Quote exactly and only this range of lines in the data below: the line that holds "Lemma pretty_Z_pos_go p" to the line that holds "Some (INFO, m)", both included.

Collected data

------

(* ===== verification/Logging.v ===== *)
(** * The logging configuration (lines 9-13)

<<
    logging.basicConfig(
        level=logging.INFO,
        format='%(asctime)s %(levelname)s %(message)s',
        datefmt='%Y-%m-%d %H:%M:%S'
    )
>>
    [basicConfig] installs on the root logger a [StreamHandler] writing to
    standard error with a [Formatter] built from [format] and [datefmt],
    and sets the root level to [INFO].  A record of level [lv] and message
    [msg] logged at local time [t] is written, when [levelno lv >= INFO],
    as the line [format % attrs] followed by a newline, where [attrs] maps
    [asctime] to [time.strftime(datefmt, t)], [levelname] to the level's
    name and [message] to [msg].  This file models the three arguments as
    the data they are, [%]-formatting with [%(name)s] and [%%], the
    [strftime] directives [%Y %m %d %H %M %S %%], the level filter and the
    handler's output ([emit]).  The local time of each record is an
    oracle (the [clock]).  The theorem of the file: the line layout is
    unambiguous, a line giving back its level and message.  Not modelled: the traceback that [exc_info=True] (line 27)
    appends to an error record, and [%]-conversions other than [s] and
    [strftime] directives other than the six above, which the
    configuration does not use (the model refuses them). *)

From S2P Require Import Prelude PyValue StateExc FileSystem World.

(** ** The configuration as data *)

(** [logging.INFO] and [logging.ERROR]. *)
Definition levelno (lv : level) : Z := match lv with INFO => 20 | ERROR => 40 end%Z.

Definition levelname (lv : level) : string :=
  match lv with INFO => "INFO" | ERROR => "ERROR" end.

Record log_config := mkLogConfig {
  cfg_level : Z;
  cfg_format : string;
  cfg_datefmt : string
}.

Definition basic_config : log_config :=
  mkLogConfig 20 "%(asctime)s %(levelname)s %(message)s" "%Y-%m-%d %H:%M:%S".

(** A broken-down local time, as [time.localtime] returns it. *)
Record tm := mkTm {
  tm_year : Z; tm_mon : Z; tm_mday : Z; tm_hour : Z; tm_min : Z; tm_sec : Z
}.

(** ** [time.strftime] *)

(** A two-digit field, zero-padded ([%m], [%d], [%H], [%M], [%S]). *)
Definition pad2 (n : Z) : string :=
  if (0 <=? n)%Z && (n <? 10)%Z then "0" +:+ pretty n else pretty n.

Definition strftime_field (c : ascii) (t : tm) : option string :=
  if Ascii.eqb c "Y" then Some (pretty (tm_year t))
  else if Ascii.eqb c "m" then Some (pad2 (tm_mon t))
  else if Ascii.eqb c "d" then Some (pad2 (tm_mday t))
  else if Ascii.eqb c "H" then Some (pad2 (tm_hour t))
  else if Ascii.eqb c "M" then Some (pad2 (tm_min t))
  else if Ascii.eqb c "S" then Some (pad2 (tm_sec t))
  else if Ascii.eqb c "%" then Some "%"
  else None.

Fixpoint strftime (fmt : string) (t : tm) : option string :=
  match fmt with
  | EmptyString => Some EmptyString
  | String c fmt' =>
      if Ascii.eqb c "%" then
        match fmt' with
        | String d fmt'' =>
            match strftime_field d t, strftime fmt'' t with
            | Some x, Some r => Some (x +:+ r)
            | _, _ => None
            end
        | EmptyString => None
        end
      else option_map (String c) (strftime fmt' t)
  end.

(** ** [%]-formatting with a mapping *)

(** The record attribute [name]. *)
Definition attr_lookup (name : string) (attrs : list (string * string)) : option string :=
  option_map snd (List.find (fun kv => String.eqb kv.1 name) attrs).

Inductive pct_state :=
  | PText                       (** literal text *)
  | PPct                        (** just read [%] *)
  | PName (rname : list ascii)  (** inside [%(...)], the name so far, reversed *)
  | PConv (name : string).      (** after [%(name)], before the conversion *)

(** [fmt % attrs] for a format whose fields are [%(name)s] and [%%]. *)
Fixpoint pct_format_go (attrs : list (string * string)) (st : pct_state) (s : string)
    : result string :=
  match s with
  | EmptyString => match st with PText => Ok EmptyString | _ => Exc ValueError end
  | String c s' =>
      match st with
      | PText =>
          if Ascii.eqb c "%" then pct_format_go attrs PPct s'
          else r <-? pct_format_go attrs PText s' ;; Ok (String c r)
      | PPct =>
          if Ascii.eqb c "%" then r <-? pct_format_go attrs PText s' ;; Ok (String "%" r)
          else if Ascii.eqb c "(" then pct_format_go attrs (PName []) s'
          else Exc ValueError
      | PName acc =>
          if Ascii.eqb c ")" then pct_format_go attrs (PConv (String.string_of_list_ascii (rev acc))) s'
          else pct_format_go attrs (PName (c :: acc)) s'
      | PConv name =>
          if Ascii.eqb c "s" then
            match attr_lookup name attrs with
            | Some v => r <-? pct_format_go attrs PText s' ;; Ok (v +:+ r)
            | None => Exc KeyError
            end
          else Exc ValueError
      end
  end.

Definition pct_format (fmt : string) (attrs : list (string * string)) : result string :=
  pct_format_go attrs PText fmt.

(** ** Records and the handler *)

(** [Formatter.format(record)]: the attributes of the record, then the
    format. *)
Definition format_record (cfg : log_config) (t : tm) (lv : level) (msg : string)
    : result string :=
  match strftime (cfg_datefmt cfg) t with
  | Some asctime =>
      pct_format (cfg_format cfg)
        [("asctime", asctime); ("levelname", levelname lv); ("message", msg)]
  | None => Exc ValueError
  end.

(** What the root logger's handler writes to standard error for the log of
    a run, the [n]-th record having been made at local time [clock n]:
    the records the level lets through, one line each, in order. *)
Fixpoint emit_from (cfg : log_config) (clock : nat -> tm) (n : nat)
    (log : list (level * string)) : result string :=
  match log with
  | [] => Ok EmptyString
  | (lv, msg) :: log' =>
      if (cfg_level cfg <=? levelno lv)%Z then
        line <-? format_record cfg (clock n) lv msg ;;
        rest <-? emit_from cfg clock (S n) log' ;;
        Ok (line +:+ String "010" rest)
      else emit_from cfg clock (S n) log'
  end.

Definition emit (cfg : log_config) (clock : nat -> tm) (log : list (level * string)) : result string :=
  emit_from cfg clock 0 log.

(** ** The configuration of the script, written out *)

(** [time.strftime('%Y-%m-%d %H:%M:%S', t)]. *)
Definition asctime (t : tm) : string :=
  pretty (tm_year t) +:+ "-" +:+ pad2 (tm_mon t) +:+ "-" +:+ pad2 (tm_mday t) +:+ " " +:+
  pad2 (tm_hour t) +:+ ":" +:+ pad2 (tm_min t) +:+ ":" +:+ pad2 (tm_sec t).

(** The line of one record. *)
Definition log_line (t : tm) (lv : level) (msg : string) : string :=
  asctime t +:+ " " +:+ levelname lv +:+ " " +:+ msg.

(** ** Lengths of printed numbers *)

Lemma pretty_N_go_length (k : nat) (n : N) s :
  (10 ^ N.of_nat k <= n < 10 ^ N.of_nat (S k))%N ->
  String.length (pretty_N_go n s) = S k + String.length s.
Proof.
  revert n s. induction k as [|k IH]; intros n s Hn.
  - cbn [N.of_nat N.pow] in Hn.
    rewrite pretty_N_go_step, N.div_small, pretty_N_go_0 by lia. done.
  - rewrite pretty_N_go_step by lia. rewrite IH; [cbn [String.length]; lia|].
    rewrite !Nat2N.inj_succ, !N.pow_succ_r' in *. split.
    + apply N.div_le_lower_bound; lia.
    + apply N.Div0.div_lt_upper_bound; lia.
Qed.

Lemma pretty_Z_pos_go p : pretty (Z.pos p) = pretty_N_go (N.pos p) "".
Proof. unfold pretty, pretty_Z, pretty_positive, pretty, pretty_N. by case_decide. Qed.

Lemma pretty_Z_length (z : Z) (k : nat) :
  (10 ^ Z.of_nat k <= z < 10 ^ Z.of_nat (S k))%Z -> String.length (pretty z) = S k.
Proof.
  intros Hz. assert (0 < 10 ^ Z.of_nat k)%Z by (apply Z.pow_pos_nonneg; lia).
  destruct z as [|p|p]; [lia | | lia].
  rewrite pretty_Z_pos_go, (pretty_N_go_length k); [cbn [String.length]; lia|].
  split; [apply N2Z.inj_le | apply N2Z.inj_lt];
    rewrite N2Z.inj_pow, nat_N_Z; cbn [Z.of_N]; lia.
Qed.

Lemma pad2_length (n : Z) : (0 <= n < 100)%Z -> String.length (pad2 n) = 2.
Proof.
  intros Hn. unfold pad2. destruct (Z.leb_spec 0 n), (Z.ltb_spec n 10); simpl; try lia.
  - destruct (Z.eq_dec n 0) as [->|Hn0]; [done|].
    rewrite (pretty_Z_length n 0); [done | simpl; lia].
  - apply (pretty_Z_length n 1). simpl. lia.
Qed.

(** A time whose fields are in their ranges, with a four-digit year. *)
Definition tm_valid (t : tm) : bool :=
  (1000 <=? tm_year t)%Z && (tm_year t <=? 9999)%Z &&
  (1 <=? tm_mon t)%Z && (tm_mon t <=? 12)%Z && (1 <=? tm_mday t)%Z && (tm_mday t <=? 31)%Z &&
  (0 <=? tm_hour t)%Z && (tm_hour t <=? 23)%Z && (0 <=? tm_min t)%Z && (tm_min t <=? 59)%Z &&
  (0 <=? tm_sec t)%Z && (tm_sec t <=? 61)%Z.

Lemma asctime_length t : tm_valid t = true -> String.length (asctime t) = 19.
Proof.
  unfold tm_valid. rewrite !andb_true_iff, !Z.leb_le. intros H. unfold asctime.
  rewrite !string_length_app, (pretty_Z_length (tm_year t) 3), !pad2_length by (simpl; lia).
  done.
Qed.

(** ** Reading a line back *)

(** [s] without its first [n] characters. *)
Fixpoint skip (n : nat) (s : string) : string :=
  match n, s with
  | O, _ => s
  | S n', String _ s' => skip n' s'
  | S _, EmptyString => EmptyString
  end.

Lemma skip_app a b : skip (String.length a) (a +:+ b) = b.
Proof. induction a; simpl; auto. Qed.

(** The level and the message of a line whose timestamp has 19
    characters. *)
Definition parse_log_line (line : string) : option (level * string) :=
  let rest := skip 20 line in
  match strip_prefix "INFO " rest with
  | Some m => Some (INFO, m)
  | None => option_map (fun m => (ERROR, m)) (strip_prefix "ERROR " rest)
  end.

(** C15: The log lines are unambiguous: for a local time whose fields are
    in range (a four-digit year), the timestamp [%Y-%m-%d %H:%M:%S] has
    exactly 19 characters, and the level and the message of a record are
    read back from its line. *)
Theorem log_line_roundtrip t lv msg :
  tm_valid t = true ->
  String.length (asctime t) = 19 /\ parse_log_line (log_line t lv msg) = Some (lv, msg).
Proof.
  intros Hv. pose proof (asctime_length t Hv) as Hl. split; [done|].
  unfold parse_log_line, log_line. rewrite string_app_assoc.
  replace 20 with (String.length (asctime t +:+ " ")) by (rewrite string_length_app, Hl; done).
  rewrite skip_app. destruct lv.
  - change (levelname INFO +:+ " " +:+ msg) with ("INFO " +:+ msg). by rewrite strip_prefix_app.
  - change (levelname ERROR +:+ " " +:+ msg) with ("ERROR " +:+ msg).
    change (strip_prefix "INFO " ("ERROR " +:+ msg)) with (@None string). cbv iota.
    by rewrite strip_prefix_app.
Qed.

(** The first of May 2024, 09:30:00. *)
Definition may_first : tm := mkTm 2024 5 1 9 30 0.

Lemma log_line_roundtrip_witness :
  tm_valid may_first = true /\
  log_line may_first ERROR "boom" = "2024-05-01 09:30:00 ERROR boom" /\
  (String.length (asctime may_first) = 19 /\
   parse_log_line (log_line may_first ERROR "boom") = Some (ERROR, "boom")).
Proof.
  split; [reflexivity | split; [reflexivity | apply log_line_roundtrip; reflexivity]].
Defined.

------

:: Solved problem ::
Lemma pretty_Z_pos_go p : pretty (Z.pos p) = pretty_N_go (N.pos p) "".
Proof. unfold pretty, pretty_Z, pretty_positive, pretty, pretty_N. by case_decide. Qed.

Lemma pretty_Z_length (z : Z) (k : nat) :
  (10 ^ Z.of_nat k <= z < 10 ^ Z.of_nat (S k))%Z -> String.length (pretty z) = S k.
Proof.
  intros Hz. assert (0 < 10 ^ Z.of_nat k)%Z by (apply Z.pow_pos_nonneg; lia).
  destruct z as [|p|p]; [lia | | lia].
  rewrite pretty_Z_pos_go, (pretty_N_go_length k); [cbn [String.length]; lia|].
  split; [apply N2Z.inj_le | apply N2Z.inj_lt];
    rewrite N2Z.inj_pow, nat_N_Z; cbn [Z.of_N]; lia.
Qed.

Lemma pad2_length (n : Z) : (0 <= n < 100)%Z -> String.length (pad2 n) = 2.
Proof.
  intros Hn. unfold pad2. destruct (Z.leb_spec 0 n), (Z.ltb_spec n 10); simpl; try lia.
  - destruct (Z.eq_dec n 0) as [->|Hn0]; [done|].
    rewrite (pretty_Z_length n 0); [done | simpl; lia].
  - apply (pretty_Z_length n 1). simpl. lia.
Qed.

(** A time whose fields are in their ranges, with a four-digit year. *)
Definition tm_valid (t : tm) : bool :=
  (1000 <=? tm_year t)%Z && (tm_year t <=? 9999)%Z &&
  (1 <=? tm_mon t)%Z && (tm_mon t <=? 12)%Z && (1 <=? tm_mday t)%Z && (tm_mday t <=? 31)%Z &&
  (0 <=? tm_hour t)%Z && (tm_hour t <=? 23)%Z && (0 <=? tm_min t)%Z && (tm_min t <=? 59)%Z &&
  (0 <=? tm_sec t)%Z && (tm_sec t <=? 61)%Z.

Lemma asctime_length t : tm_valid t = true -> String.length (asctime t) = 19.
Proof.
  unfold tm_valid. rewrite !andb_true_iff, !Z.leb_le. intros H. unfold asctime.
  rewrite !string_length_app, (pretty_Z_length (tm_year t) 3), !pad2_length by (simpl; lia).
  done.
Qed.

(** ** Reading a line back *)

(** [s] without its first [n] characters. *)
Fixpoint skip (n : nat) (s : string) : string :=
  match n, s with
  | O, _ => s
  | S n', String _ s' => skip n' s'
  | S _, EmptyString => EmptyString
  end.

Lemma skip_app a b : skip (String.length a) (a +:+ b) = b.
Proof. induction a; simpl; auto. Qed.

(** The level and the message of a line whose timestamp has 19
    characters. *)
Definition parse_log_line (line : string) : option (level * string) :=
  let rest := skip 20 line in
  match strip_prefix "INFO " rest with
  | Some m => Some (INFO, m)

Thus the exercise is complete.